Stored items
■ ■ ■ ■ ■

(** A bus from number [i] on *)
Lemma probe_from (b : Z) (l : bus) (s : pcie (nat → R)) (n : nat) (i : Z) (pre post : bus) (es : list (Z * func)) :
  ready s → 0 <= b <= last → bus_wf l → (∀ k, broute (hw s) 0 root b k = on_bus k l) →
  l = pre ++ post → Forall (λ y, y.1 < i) pre → Forall (λ y, i <= y.1) post → 0 <= i → i + Z.of_nat n = 256 →
  (length es + length (bus_entries b post) < 128)%nat →
  for_loop n i (λ k _, probe_function cap_fuel (PCIE_CREATE_BDF 0 b (k / 8) (k mod 8))) tt (tbl s es)
  = Ok (tt, tbl s (es ++ bus_entries b post)).
Proof.
  intros Hr Hb Hl Hroute. revert i pre post es. induction n as [|n IH]; intros i pre post es Hsplit Hpre Hpost Hi Hn Hlen.
  - assert (post = []) as ->; [|by rewrite app_nil_r]. destruct post as [|y post]; [done|].
    apply Forall_cons in Hpost as [Hy _]. destruct Hl as [_ Hl]. rewrite Hsplit, Forall_app, Forall_cons in Hl. lia.
  - assert (StronglySorted (λ x y : Z * func, x.1 < y.1) post) as Hsort by (rewrite Hsplit in Hl; by eapply bus_wf_tail).
    cbn [for_loop]. rewrite create_bdf by lia.
    destruct (bus_next i post Hsort Hpost) as [(f & post' & -> & Hpost')|Hpost'].
    + assert (here base last root b i f s) as Hs.
      { apply ready_here; [done|]. rewrite Hroute, Hsplit. apply on_bus_here. by rewrite <- Hsplit. }
      assert (Forall (λ y : Z * func, y.1 < i + 1) (pre ++ [(i, f)])) as Hpre'.
      { apply Forall_app. split; [by apply forall_before|]. constructor; [cbn; lia|done]. }
      rewrite bus_entries_cons, length_app in *.
      erewrite bind_Ok.
      2: { apply (probe_some b i f s es Hs); [done|lia|]. intros Hf. rewrite Hf in Hlen. cbn [length] in Hlen. lia. }
      rewrite app_assoc. replace (if listed f then es ++ [(b * 256 + i, f)] else es)
        with (es ++ if listed f then [(b * 256 + i, f)] else []) by (destruct (listed f); [done|apply app_nil_r]).
      eapply (IH (i + 1) (pre ++ [(i, f)]) post'); try done; [by rewrite <- app_assoc|lia|lia|]. rewrite length_app. lia.
    + erewrite bind_Ok; [eapply (IH (i + 1) pre post); try done; [by apply forall_before|lia|lia]|].
      apply probe_absent; [done|done|lia|]. rewrite Hroute, Hsplit. by apply on_bus_between.
Qed.

Lemma probe_bus_ok (b : Z) (l : bus) (s : pcie (nat → R)) (es : list (Z * func)) : ready s → 0 <= b <= last → bus_wf l →
  (∀ k, broute (hw s) 0 root b k = on_bus k l) → (length es + length (bus_entries b l) < 128)%nat →
  probe_bus cap_fuel 0 b (tbl s es) = Ok (tt, tbl s (es ++ bus_entries b l)).
Proof.
  intros Hr Hb Hl Hroute Hlen. unfold probe_bus. rewrite each_function_run.
  eapply (probe_from b l s 256 0 [] l es); try done. eapply Forall_impl; [exact (proj2 Hl)|]. cbn. lia.
Qed.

■ ■ ■ ■ ■

Your assignment: Without any change, reproduce the data in full.

Solution:
(** A bus from number [i] on *)
Lemma probe_from (b : Z) (l : bus) (s : pcie (nat → R)) (n : nat) (i : Z) (pre post : bus) (es : list (Z * func)) :
  ready s → 0 <= b <= last → bus_wf l → (∀ k, broute (hw s) 0 root b k = on_bus k l) →
  l = pre ++ post → Forall (λ y, y.1 < i) pre → Forall (λ y, i <= y.1) post → 0 <= i → i + Z.of_nat n = 256 →
  (length es + length (bus_entries b post) < 128)%nat →
  for_loop n i (λ k _, probe_function cap_fuel (PCIE_CREATE_BDF 0 b (k / 8) (k mod 8))) tt (tbl s es)
  = Ok (tt, tbl s (es ++ bus_entries b post)).
Proof.
  intros Hr Hb Hl Hroute. revert i pre post es. induction n as [|n IH]; intros i pre post es Hsplit Hpre Hpost Hi Hn Hlen.
  - assert (post = []) as ->; [|by rewrite app_nil_r]. destruct post as [|y post]; [done|].
    apply Forall_cons in Hpost as [Hy _]. destruct Hl as [_ Hl]. rewrite Hsplit, Forall_app, Forall_cons in Hl. lia.
  - assert (StronglySorted (λ x y : Z * func, x.1 < y.1) post) as Hsort by (rewrite Hsplit in Hl; by eapply bus_wf_tail).
    cbn [for_loop]. rewrite create_bdf by lia.
    destruct (bus_next i post Hsort Hpost) as [(f & post' & -> & Hpost')|Hpost'].
    + assert (here base last root b i f s) as Hs.
      { apply ready_here; [done|]. rewrite Hroute, Hsplit. apply on_bus_here. by rewrite <- Hsplit. }
      assert (Forall (λ y : Z * func, y.1 < i + 1) (pre ++ [(i, f)])) as Hpre'.
      { apply Forall_app. split; [by apply forall_before|]. constructor; [cbn; lia|done]. }
      rewrite bus_entries_cons, length_app in *.
      erewrite bind_Ok.
      2: { apply (probe_some b i f s es Hs); [done|lia|]. intros Hf. rewrite Hf in Hlen. cbn [length] in Hlen. lia. }
      rewrite app_assoc. replace (if listed f then es ++ [(b * 256 + i, f)] else es)
        with (es ++ if listed f then [(b * 256 + i, f)] else []) by (destruct (listed f); [done|apply app_nil_r]).
      eapply (IH (i + 1) (pre ++ [(i, f)]) post'); try done; [by rewrite <- app_assoc|lia|lia|]. rewrite length_app. lia.
    + erewrite bind_Ok; [eapply (IH (i + 1) pre post); try done; [by apply forall_before|lia|lia]|].
      apply probe_absent; [done|done|lia|]. rewrite Hroute, Hsplit. by apply on_bus_between.
Qed.

Lemma probe_bus_ok (b : Z) (l : bus) (s : pcie (nat → R)) (es : list (Z * func)) : ready s → 0 <= b <= last → bus_wf l →
  (∀ k, broute (hw s) 0 root b k = on_bus k l) → (length es + length (bus_entries b l) < 128)%nat →
  probe_bus cap_fuel 0 b (tbl s es) = Ok (tt, tbl s (es ++ bus_entries b l)).
Proof.
  intros Hr Hb Hl Hroute Hlen. unfold probe_bus. rewrite each_function_run.
  eapply (probe_from b l s 256 0 [] l es); try done. eapply Forall_impl; [exact (proj2 Hl)|]. cbn. lia.
Qed.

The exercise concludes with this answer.